Thursday, May 2, 2013

Yglesias Nails it On 401ks

I think Mathew Yglesias gets it exactly right on our 401k world, it sucks.

Here's the essential shape of 401(k) as a backbone of the retirement system:
— Poor people get absolutely nothing.
— Wealthy people who would have had large savings anyway get a nice tax cut that offers no meaningful incentive effect.
— For people in the middle, the quantity of subsidy you receive is linked to the marginal tax rate you pay—in other words, it's inverse to need.
— A small minority of middle-class people manage to file the paperwork to save an adequate amount and then select a prudent low-fee, broadly diversified fund as their savings vehicle.
— Most middle-class savers end up either undersaving, overtrading, investing in excessively high-fee vehicles or some combination of the three.
— A small number of highly compensated folks now have lucrative careers offering bad investment products to a middle-class mass market based on their ability to swindle people.

Another problem he is spot on about is that the dominant business strategy for companies marketing 40lk products is to market inferior products because it is possible to make more money on them. There is so little money to be made on better products that it doesn't make any sense to market them; when this is the case market mechanisms can't work to create good outcomes.

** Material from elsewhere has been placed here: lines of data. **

(** A playable song: the loop runs to its end and [playSong] is the
    preamble, the steps of the loop and the cleanup. *)
Lemma playSong_parts_playable cat songIdx len bpm :
  playable cat songIdx len bpm ->
  exists c' steps,
    play_loop cat songIdx (Z.to_nat len) len (60000 / bpm / 2) (cursor0)
      = Some (c', steps) /\
    playSong_parts cat songIdx = Some (announce songIdx, steps, cleanup) /\
    playSong cat songIdx = Some (announce songIdx ++ concat steps ++ cleanup) /\
    length steps = Z.to_nat len.
Proof.
  intros Hplay.
  pose proof Hplay as (Hlen & Hlenr & Hbpm & Hbpmr & _).
  destruct (play_loop_ok cat songIdx len bpm (60000 / bpm / 2) Hplay
              (Z.to_nat len) cursor0)
    as (c' & steps & Hloop & _ & Hcount & _);
    [cbn; lia|cbn; lia|done|done|].
  cbn in Hcount.
  assert (Hparts : playSong_parts cat songIdx
                   = Some (announce songIdx, steps, cleanup)).
  { unfold playSong_parts. rewrite Hlen, Hbpm. cbn [mbind option_bind].
    rewrite to_byte_id by lia.
    rewrite to_int_id by (unfold int_min, int_max in *; lia).
    destruct (Z.leb_spec len 0); [lia|]. destruct (Z.leb_spec bpm 0); [lia|].
    cbn [orb]. rewrite eighthMs_nested by lia. cbn [mbind option_bind].
    by rewrite Hloop. }
  exists c', steps. split; [done|]. split; [done|].
  split; [unfold playSong; by rewrite Hparts|]. lia.
Qed.

Lemma inert_no_light tr :
  forallb is_inert tr = true -> List.filter is_light_on tr = [].
Proof.
  intros H. apply inert_lights_on in H. unfold lights_on in H.
  by apply nil_length_inv.
Qed.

This situation isn't confined to 401ks either. Many goods are set up so that dominant business strategies are often terrible for the consumer (one example, health care and the dominant strategy of not publishing prices). In cases like these market incentives can't lead to good outcomes, the mechanisms just don't work.

To briefly broaden the focus, I think this is a general problem with the insistence on the merits of exposing individuals to risk. Basic economic thinking implies that we should all be sorting towards are individual comparative advantages, setting up institutions that mean particular skills heavily influence outcomes, like financial management, are terribly inefficient. Most people will reach a point where they are no longer capable of working, why should the outcome of their life after this point depend so strongly on financial skills they may or may not possess any talent for? Why do we create institutions that drive this result and advantage those with these skills rather than simply creating an even playing field that those skilled could enjoy additional advantages but everyone would be comfortable. It wouldn't be a problem if the financially savvy could use their skills to retire a year or two earlier, we should all enjoy the fruits of our talent and labor, but it is a problem that those that work hard but suck at finance have a poor retirement while those that are skilled in this area might be able to retire 10 years early due to all the subsidies they enjoy. What good does this do the country?


  1. Interesting how Yglesias gives a shout-out to Vanguard when most of us are locked in to a single investment provider. Having had my dad drill into me the importance of low cost funds early on, I have my personal savings and IRAs in Vanguard but I'm restricted to Charles Schwab for my 401(k).

    I also think Yglesias is batty when he suggests a CPF-style statist replacement. He doesn't quite seem to have the authority to talk about it - and Singaporeans gripe about it all the time - and doesn't seem to grasp that what he bases his faith in amounts to CalPERS times about three times the contributor base. In short, not scalable. Think about the political football and equity WMD a US Central Provident Fund would be... we could dwarf the Government Pension Fund of Norway's $700 bn easily by contributing 5.5 percent of GDP. One can see a prediction of what would happen in the US in the political struggles in Norway over the SWF's investment practices, and they hold a measly 1% of the world's equity value. Imagine what kind of incentives a politically managed US SWF would have, and who would lobby for investment or divestiture...

    1. Great points. Yglesias did a good job pointing out problems, I basically skimmed over his mention of alternatives. Sovereign wealth funds are great for small, open economies, not so good for developed nations. Even China's is likely to be problematic in the long run, though with the degree of financial repression there the issues are rather different. But a US SWF would basically swamp private actors making a mess of financial markets. Much better to just bet on US growth. Which would mean doing the obvious thing and expanding Social Security.

    2. To be perfectly honest I've never been convinced of the necessity of forced savings programs. SS has always been something of a mental thorn in my side because I really liked the original idea of what amounted to life expectancy service, but its shift to retirement savings bothers the hell out of me. If the goal is to make sure that people have some basic level of subsistence in retirement, my instinct was always some variation of a minimum basic income.